[Problem description]: Check each line of the records below and collect those holding "apply".

Collected data:

(* ===== verification/Prog.v ===== *)
(** * Programs over an interface

    Code that works through Go interfaces (the IMAP session, the store, the notifier) is a tree of
    calls: each node is one call of the interface and continues with its answer, which may be
    anything of the answer's type. A run is a path of the tree: the list of calls with their
    answers, in order. [wp] and [only] are the two ways properties of all runs are proved. *)
From S2P Require Import Prelude.

Inductive prog (C : Type -> Type) (A : Type) : Type :=
  | Ret (a : A)
  | Call {X : Type} (c : C X) (k : X -> prog C A).
Arguments Ret {C A} _.
Arguments Call {C A X} _ _.

Section prog.
Context {C : Type -> Type}.

Fixpoint bind {A B} (p : prog C A) (k : A -> prog C B) : prog C B :=
  match p with
  | Ret a => k a
  | Call c f => Call c (fun x => bind (f x) k)
  end.

(** A single call. *)
Definition call {X} (c : C X) : prog C X := Call c Ret.

(** A call of the interface and its answer. *)
Inductive event : Type :=
  | Ev {X : Type} (c : C X) (x : X).

Inductive runs {A} : prog C A -> list event -> A -> Prop :=
  | runs_ret a : runs (Ret a) [] a
  | runs_call X (c : C X) k x t a : runs (k x) t a -> runs (Call c k) (Ev c x :: t) a.

(** ** Weakest preconditions over histories *)

Fixpoint wp {A} (p : prog C A) (h : list event) (Q : A -> list event -> Prop) : Prop :=
  match p with
  | Ret a => Q a h
  | Call c k => forall x, wp (k x) (h ++ [Ev c x]) Q
  end.

Lemma wp_runs {A} (p : prog C A) t a h Q : runs p t a -> wp p h Q -> Q a (h ++ t).
Proof.
  intros H. revert h. induction H as [a|X c k x t a H IH]; intros h Hw; simpl in Hw.
  - by rewrite app_nil_r.
  - specialize (IH _ (Hw x)). by rewrite <- app_assoc in IH.
Qed.

Lemma wp_of_runs {A} (p : prog C A) h (Q : A -> list event -> Prop) :
  (forall t a, runs p t a -> Q a (h ++ t)) -> wp p h Q.
Proof.
  revert h. induction p as [a|X c k IH]; intros h H; simpl.
  - specialize (H [] a (runs_ret a)). by rewrite app_nil_r in H.
  - intros x. apply IH. intros t a Hr. specialize (H _ _ (runs_call _ c k x t a Hr)).
    by rewrite <- app_assoc.
Qed.

Lemma prog_wp_bind {A B} (p : prog C A) (k : A -> prog C B) h Q :
  wp (bind p k) h Q <-> wp p h (fun a h' => wp (k a) h' Q).
Proof.
  revert h. induction p as [a|X c f IH]; intros h; simpl; [done|].
  split; intros H x; apply IH, H.
Qed.

Lemma prog_wp_mono {A} (p : prog C A) h (Q Q' : A -> list event -> Prop) :
  (forall a h', Q a h' -> Q' a h') -> wp p h Q -> wp p h Q'.
Proof. intros HQ. revert h. induction p as [a|X c f IH]; intros h; simpl; auto. Qed.

(** Every run can happen: a program always comes to an end. *)
Lemma runs_total {A} (p : prog C A) (answer : forall X, C X -> X) : exists t a, runs p t a.
Proof.
  induction p as [a|X c k IH]; [by exists [], a; constructor|].
  destruct (IH (answer X c)) as (t & a & H). eexists _, _. by apply runs_call.
Qed.

(** The run with the answers of a function. *)
Fixpoint run {A} (answer : forall X, C X -> X) (p : prog C A) : list event * A :=
  match p with
  | Ret a => ([], a)
  | Call c k => let '(t, a) := run answer (k (answer _ c)) in (Ev c (answer _ c) :: t, a)
  end.

Lemma run_runs {A} answer (p : prog C A) : runs p (run answer p).1 (run answer p).2.
Proof.
  induction p as [a|X c k IH]; simpl; [constructor|]. specialize (IH (answer X c)).
  destruct (run answer (k (answer X c))). by constructor.
Qed.

Lemma runs_call_inv {A X} (c : C X) (k : X -> prog C A) t b :
  runs (Call c k) t b -> exists x t', t = Ev c x :: t' /\ runs (k x) t' b.
Proof.
  intros H. remember (Call c k) as q eqn:Eq. destruct H as [|X' c' k' x' t' b' H]; [done|].
  change (match Call c k with
          | Call c0 k0 => exists y t0, Ev c' x' :: t' = Ev c0 y :: t0 /\ runs (k0 y) t0 b'
          | Ret _ => False end). rewrite <- Eq. by exists x', t'.
Qed.

Lemma runs_bind {A B} (p : prog C A) (k : A -> prog C B) t b :
  runs (bind p k) t b <-> exists t1 a t2, t = t1 ++ t2 /\ runs p t1 a /\ runs (k a) t2 b.
Proof.
  split.
  - revert t. induction p as [a|X c f IH]; intros t H; simpl in H.
    + exists [], a, t. split; [done|]. split; [constructor|done].
    + apply runs_call_inv in H as (y & t0 & -> & Hr). apply IH in Hr as (t1 & a & t2 & -> & H1 & H2).
      exists (Ev c y :: t1), a, t2. split; [done|]. split; [by constructor|done].
  - intros (t1 & a & t2 & -> & H1 & H2). induction H1 as [a|X c f x t1 a H1 IH]; simpl; [done|].
    constructor. by apply IH.
Qed.

(** ** Which calls a program may make *)

Fixpoint only (P : forall X, C X -> bool) {A} (p : prog C A) : Prop :=
  match p with
  | Ret _ => True
  | Call c k => P _ c = true /\ forall x, only P (k x)
  end.

Definition ev_is (P : forall X, C X -> bool) (e : event) : bool := match e with Ev c _ => P _ c end.

Lemma only_runs P {A} (p : prog C A) t a :
  only P p -> runs p t a -> Forall (fun e => ev_is P e = true) t.
Proof.
  intros Ho H. induction H as [a|X c k x t a H IH]; [constructor|]. destruct Ho as [Hc Hk].
  constructor; [done|]. by apply IH.
Qed.

Lemma only_bind P {A B} (p : prog C A) (k : A -> prog C B) :
  only P p -> (forall a, only P (k a)) -> only P (bind p k).
Proof.
  intros Hp Hk. induction p as [a|X c f IH]; simpl in *; [apply Hk|].
  destruct Hp as [Hc Hf]. split; [done|]. intros x. by apply IH.
Qed.

Lemma only_call P {X} (c : C X) : P X c = true -> only P (call c).
Proof. intros H. by split. Qed.

(** Histories grow: what a program adds to one is a run. *)
Lemma wp_extends {A} (p : prog C A) h (Q : A -> list event -> Prop) :
  (forall a t, runs p t a -> Q a (h ++ t)) -> wp p h Q.
Proof. intros H. apply wp_of_runs. intros t a Hr. by apply H. Qed.
End prog.
Arguments event : clear implicits.

(** ** Programs of a larger interface *)

Fixpoint lift {C D : Type -> Type} (f : forall X, C X -> D X) {A} (p : prog C A) : prog D A :=
  match p with
  | Ret a => Ret a
  | Call c k => Call (f _ c) (fun x => lift f (k x))
  end.

Lemma only_lift {C D} (f : forall X, C X -> D X) (P : forall X, D X -> bool) {A} (p : prog C A) :
  only (fun X c => P X (f X c)) p -> only P (lift f p).
Proof.
  induction p as [a|X c k IH]; simpl; [done|]. intros [Hc Hk]. split; [done|]. intros x. by apply IH.
Qed.

Definition lift_event {C D : Type -> Type} (f : forall X, C X -> D X) (e : event C) : event D :=
  match e with Ev c x => Ev (f _ c) x end.

Lemma runs_lift {C D} (f : forall X, C X -> D X) {A} (p : prog C A) t a :
  runs (lift f p) t a -> exists t0, runs p t0 a /\ t = map (lift_event f) t0.
Proof.
  revert t. induction p as [a'|X c k IH]; intros t H; simpl in H.
  - exists []. remember (Ret a') as q eqn:E. destruct H; [|done]. injection E as ->. split; [constructor|done].
  - apply runs_call_inv in H as (x & t' & -> & H). apply IH in H as (t0 & H & ->).
    exists (Ev c x :: t0). split; [by constructor|done].
Qed.

Declare Scope prog_scope.
Delimit Scope prog_scope with prog.
Notation "'let*' x := m 'in' k" := (bind m (fun x => k))
  (at level 200, x pattern, m at level 100, k at level 200) : prog_scope.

[Task solution]:
  - intros x. apply IH. intros t a Hr. specialize (H _ _ (runs_call _ c k x t a Hr)).
  split; intros H x; apply IH, H.
  destruct (IH (answer X c)) as (t & a & H). eexists _, _. by apply runs_call.
    + apply runs_call_inv in H as (y & t0 & -> & Hr). apply IH in Hr as (t1 & a & t2 & -> & H1 & H2).
    constructor. by apply IH.
  constructor; [done|]. by apply IH.
  intros Hp Hk. induction p as [a|X c f IH]; simpl in *; [apply Hk|].
  destruct Hp as [Hc Hf]. split; [done|]. intros x. by apply IH.
Proof. intros H. apply wp_of_runs. intros t a Hr. by apply H. Qed.
  induction p as [a|X c k IH]; simpl; [done|]. intros [Hc Hk]. split; [done|]. intros x. by apply IH.
  - apply runs_call_inv in H as (x & t' & -> & H). apply IH in H as (t0 & H & ->).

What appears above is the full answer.